## PROBLEM DESCRIPTION:
Starting at the first line of the data below, repeat each line word for word up to and including the line with "replace (existsb _".

## RECORDS FOR PROCESSING:
━━━━━━━━━━━━━━━━━━━━

(** Saving a key twice leaves the table as saving it once with the second
    value and timestamp: the ON CONFLICT branch overwrites both columns. *)
Theorem save_setting_twice (s : Store) (key v1 v2 : string) (t1 t2 : Z) :
  save_setting (save_setting s key v1 t1) key v2 t2 = save_setting s key v2 t2.
Proof.
  unfold save_setting.
  destruct (existsb (fun r => String.eqb (setting_key r) key) (app_settings s)) eqn:E;
    unfold set_app_settings; cbn [app_settings].
  - rewrite existsb_map'.
    replace (existsb _ (app_settings s)) with true.
    2:{ symmetry. apply existsb_exists in E as [r [Hr Hk]]. apply existsb_exists.
        exists r. split; auto. rewrite Hk. unfold setting_key. simpl. apply eqb_refl'. }
    f_equal. rewrite map_map. apply map_ext. intros r.
    destruct (String.eqb (setting_key r) key) eqn:Hr; simpl.
    + unfold setting_key. simpl. now rewrite eqb_refl'.
    + now rewrite Hr.
  - rewrite existsb_app, E. simpl. unfold setting_key at 2. simpl. rewrite eqb_refl'. simpl.
    f_equal. rewrite map_app. cbn [map fst]. rewrite eqb_refl'. f_equal.
    transitivity (map (fun r => r) (app_settings s)); [|apply map_id].
    apply map_ext_in. intros r Hr.
    destruct (String.eqb (fst (fst r)) key) eqn:Hk; auto.
    exfalso. assert (existsb (fun r => String.eqb (setting_key r) key) (app_settings s) = true)
      by (apply existsb_exists; eauto). congruence.
Qed.

(** ** AI operations *)

Lemma find_by_id_in_map (x : string) (es : list DiaryEntry) :
  (exists e, find_by_id x es = Some e) <-> In x (map id es).
Proof.
  split.
  - intros [e He]. apply find_by_id_some in He as [Hin <-]. now apply in_map.
  - intros Hin. destruct (find_by_id x es) as [e|] eqn:He; eauto.
    apply find_by_id_none in He. contradiction.
Qed.

Lemma create_ai_operation_iff (s s' : Store)
    (entry_id op_type original_text result_text provider model : string)
    (now : Z) (fresh_id : string) (op : AIOperation) :
  create_ai_operation s entry_id op_type original_text result_text provider model now
    fresh_id = Ok (s', op) <->
  ~ In fresh_id (map ai_id (ai_operations s)) /\ In entry_id (map id (entries s)) /\
  op = mkAIOperation fresh_id entry_id op_type original_text result_text provider model now /\
  s' = set_ai_operations (ai_operations s ++ [op]) s.
Proof.
  unfold create_ai_operation, insert_ai_operation. cbn [ai_id ai_entry_id].
  destruct (existsb (fun x => String.eqb (ai_id x) fresh_id) (ai_operations s)) eqn:E1.
  - simpl. split; [discriminate|]. intros [Hn _]. apply existsb_key_in in E1. contradiction.
  - apply existsb_false_not_in in E1.
    destruct (find_by_id entry_id (entries s)) as [e|] eqn:E2; simpl.
    + assert (Hin : In entry_id (map id (entries s)))
        by (apply find_by_id_in_map; eauto).
      split.
      * intros H. injection H as <- <-. auto.
      * intros [_ [_ [-> ->]]]. reflexivity.
    + split; [discriminate|]. intros [_ [Hin _]].
      apply find_by_id_in_map in Hin as [e He]. congruence.
Qed.

Lemma filter_all_false {A : Type} (q : A -> bool) (l : list A) :
  (forall x, In x l -> q x = false) -> filter q l = [].
Proof.
  induction l as [|x l IH]; simpl; auto. intros H.
  rewrite (H x (or_introl eq_refl)). apply IH. auto.
Qed.

Lemma filter_snoc {A : Type} (q : A -> bool) (l : list A) (x : A) :
  filter q (l ++ [x]) = filter q l ++ (if q x then [x] else []).
Proof. rewrite filter_app. reflexivity. Qed.

(** After [create_ai_operation] succeeds, the entry's operation list gains
    the new operation, and the lists of all other entries are unchanged. *)
Theorem create_then_list_ai_operations (s s' : Store)
    (entry_id op_type original_text result_text provider model : string)
    (now : Z) (fresh_id : string) (op : AIOperation) :
  create_ai_operation s entry_id op_type original_text result_text provider model now
    fresh_id = Ok (s', op) ->
  Permutation (list_ai_operations s' entry_id) (op :: list_ai_operations s entry_id) /\
  (forall x, x <> entry_id -> list_ai_operations s' x = list_ai_operations s x).
Proof.
  intros H. apply create_ai_operation_iff in H as [_ [_ [Hop ->]]].
  unfold list_ai_operations, set_ai_operations. cbn [ai_operations].
  assert (Hid : ai_entry_id op = entry_id) by (rewrite Hop; reflexivity).
  split.
  - rewrite filter_snoc, Hid, eqb_refl'.
    eapply perm_trans; [apply sort_by_perm|].
    eapply perm_trans; [apply Permutation_sym, Permutation_cons_append|].
    constructor. apply Permutation_sym, sort_by_perm.
  - intros x Hx. rewrite filter_snoc, Hid.
    destruct (String.eqb_spec entry_id x); [congruence|]. now rewrite app_nil_r.
Qed.

Lemma create_then_list_ai_operations_witness :
  create_ai_operation store_with_op "u1" "expand" "coffee" "More coffee." "zhipu"
    "glm-4-flash" 12 "op2" = Ok (set_ai_operations [op_one; op_two] store_one, op_two) /\
  Permutation (list_ai_operations (set_ai_operations [op_one; op_two] store_one) "u1")
    (op_two :: list_ai_operations store_with_op "u1") /\
  (forall x, x <> "u1" ->
     list_ai_operations (set_ai_operations [op_one; op_two] store_one) x =
     list_ai_operations store_with_op x).
Proof.
  assert (H : create_ai_operation store_with_op "u1" "expand" "coffee" "More coffee." "zhipu"
                "glm-4-flash" 12 "op2" = Ok (set_ai_operations [op_one; op_two] store_one, op_two))
    by (vm_compute; reflexivity).
  split; [exact H|].
  exact (create_then_list_ai_operations store_with_op _ "u1" "expand" "coffee" "More coffee."
           "zhipu" "glm-4-flash" 12 "op2" op_two H).
Defined.

(** [delete_ai_operations_for_entry] reports as many rows as
    [list_ai_operations] listed for the entry, leaves it with none, and
    keeps the entries and every other entry's operations. *)
Theorem delete_ai_operations_for_entry_spec (s : Store) (entry_id : string) :
  snd (delete_ai_operations_for_entry s entry_id) =
    length (list_ai_operations s entry_id) /\
  list_ai_operations (fst (delete_ai_operations_for_entry s entry_id)) entry_id = [] /\
  (forall x, x <> entry_id ->
     list_ai_operations (fst (delete_ai_operations_for_entry s entry_id)) x =
     list_ai_operations s x) /\
  entries (fst (delete_ai_operations_for_entry s entry_id)) = entries s.
Proof.
  unfold delete_ai_operations_for_entry, list_ai_operations, set_ai_operations. cbn.
  split; [|split; [|split]].
  - symmetry. apply Permutation_length, sort_by_perm.
  - rewrite filter_filter', filter_all_false; [reflexivity|].
    intros o _. now destruct (String.eqb (ai_entry_id o) entry_id).
  - intros x Hx. rewrite filter_filter'. unfold sort_by. f_equal. apply filter_ext. intros o.
    destruct (String.eqb_spec (ai_entry_id o) x) as [->|]; [|now rewrite andb_false_r].
    destruct (String.eqb_spec x entry_id); [congruence|reflexivity].
  - reflexivity.
Qed.
(** After [HasNext] has answered true, [Next] hands out a record: the
    iterator stands on a file with a queued record, [Next] through a
    [**LogRecord] returns the head of that queue and leaves the rest, and
    [Next] through an [*IndexedLogRecord] returns a record too; neither
    panics nor returns nil. *)
Theorem HasNext_then_Next (s : logValidatorService) (i i' : logRecordIterator) :
  HasNext s i = (i', true) →
  ∃ name m logFile record rest,
    it_logFiles i' !! it_logFileIndex i' = Some name
    ∧ metas s !! it_meta i' = Some m
    ∧ meta_LogFiles m !! name = Some logFile
    ∧ lf_Records logFile = record :: rest
    ∧ Next s i' LogRecordPointer
      = (storeLogFile s (it_meta i') name (withRecords logFile rest), Ok (Some record))
    ∧ ∀ IndexValue, ∃ s' found,
        Next s i' (IndexedLogRecordPointer IndexValue) = (s', Ok (Some found)).
Proof.
  intros Hnext.
  assert (Hat : ∃ name, it_logFiles i' !! it_logFileIndex i' = Some name
                        ∧ pendingLogs s (it_meta i') name = true).
  { unfold HasNext in Hnext.
    destruct (HasNext_scan s (it_meta i) (drop _ _) _) as [j|] eqn:Hfirst.
    - injection Hnext as <-. cbn [it_logFiles it_logFileIndex it_meta].
      apply HasNext_scan_Some in Hfirst as (Hle & name & Hname & Hp).
      exists name. split; [|exact Hp]. rewrite lookup_drop in Hname.
      replace (it_logFileIndex i + (j - it_logFileIndex i))%nat with j in Hname by lia.
      exact Hname.
    - destruct (HasNext_scan s (it_meta i) (logFileProvider _ _) 0) as [j|] eqn:Hsecond;
        [|discriminate].
      injection Hnext as <-. cbn [it_logFiles it_logFileIndex it_meta].
      apply HasNext_scan_Some in Hsecond as (_ & name & Hname & Hp).
      exists name. rewrite Nat.sub_0_r in Hname. auto. }
  destruct Hat as (name & Hname & Hp). unfold pendingLogs in Hp.
  destruct (metas s !! it_meta i') as [m|] eqn:Hm; [|discriminate].
  destruct (meta_LogFiles m !! name) as [logFile|] eqn:Hfile; [|discriminate].
  unfold HasPendingLogs in Hp.
  destruct (lf_Records logFile) as [|record rest] eqn:Hrec; [discriminate|].
  exists name, m, logFile, record, rest.
  repeat (split; [reflexivity || assumption|]).
  split.
  - unfold Next. rewrite Hname, Hm, Hfile. unfold ShiftLogRecord. rewrite Hrec. reflexivity.
  - intros IndexValue. unfold Next. rewrite Hname, Hm, Hfile.
    unfold ShiftLogRecordByIndex. rewrite Hrec.
    destruct (lf_IndexedRecords logFile !! IndexValue); eauto.
Qed.

Lemma iter_resetLogFile_Records (n : nat) (f : LogFile) :
  lf_Records (Nat.iter (S n) resetLogFile f) = [].
Proof. reflexivity. Qed.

━━━━━━━━━━━━━━━━━━━━

## EXERCISE SOLUTION:
(** Saving a key twice leaves the table as saving it once with the second
    value and timestamp: the ON CONFLICT branch overwrites both columns. *)
Theorem save_setting_twice (s : Store) (key v1 v2 : string) (t1 t2 : Z) :
  save_setting (save_setting s key v1 t1) key v2 t2 = save_setting s key v2 t2.
Proof.
  unfold save_setting.
  destruct (existsb (fun r => String.eqb (setting_key r) key) (app_settings s)) eqn:E;
    unfold set_app_settings; cbn [app_settings].
  - rewrite existsb_map'.
    replace (existsb _ (app_settings s)) with true.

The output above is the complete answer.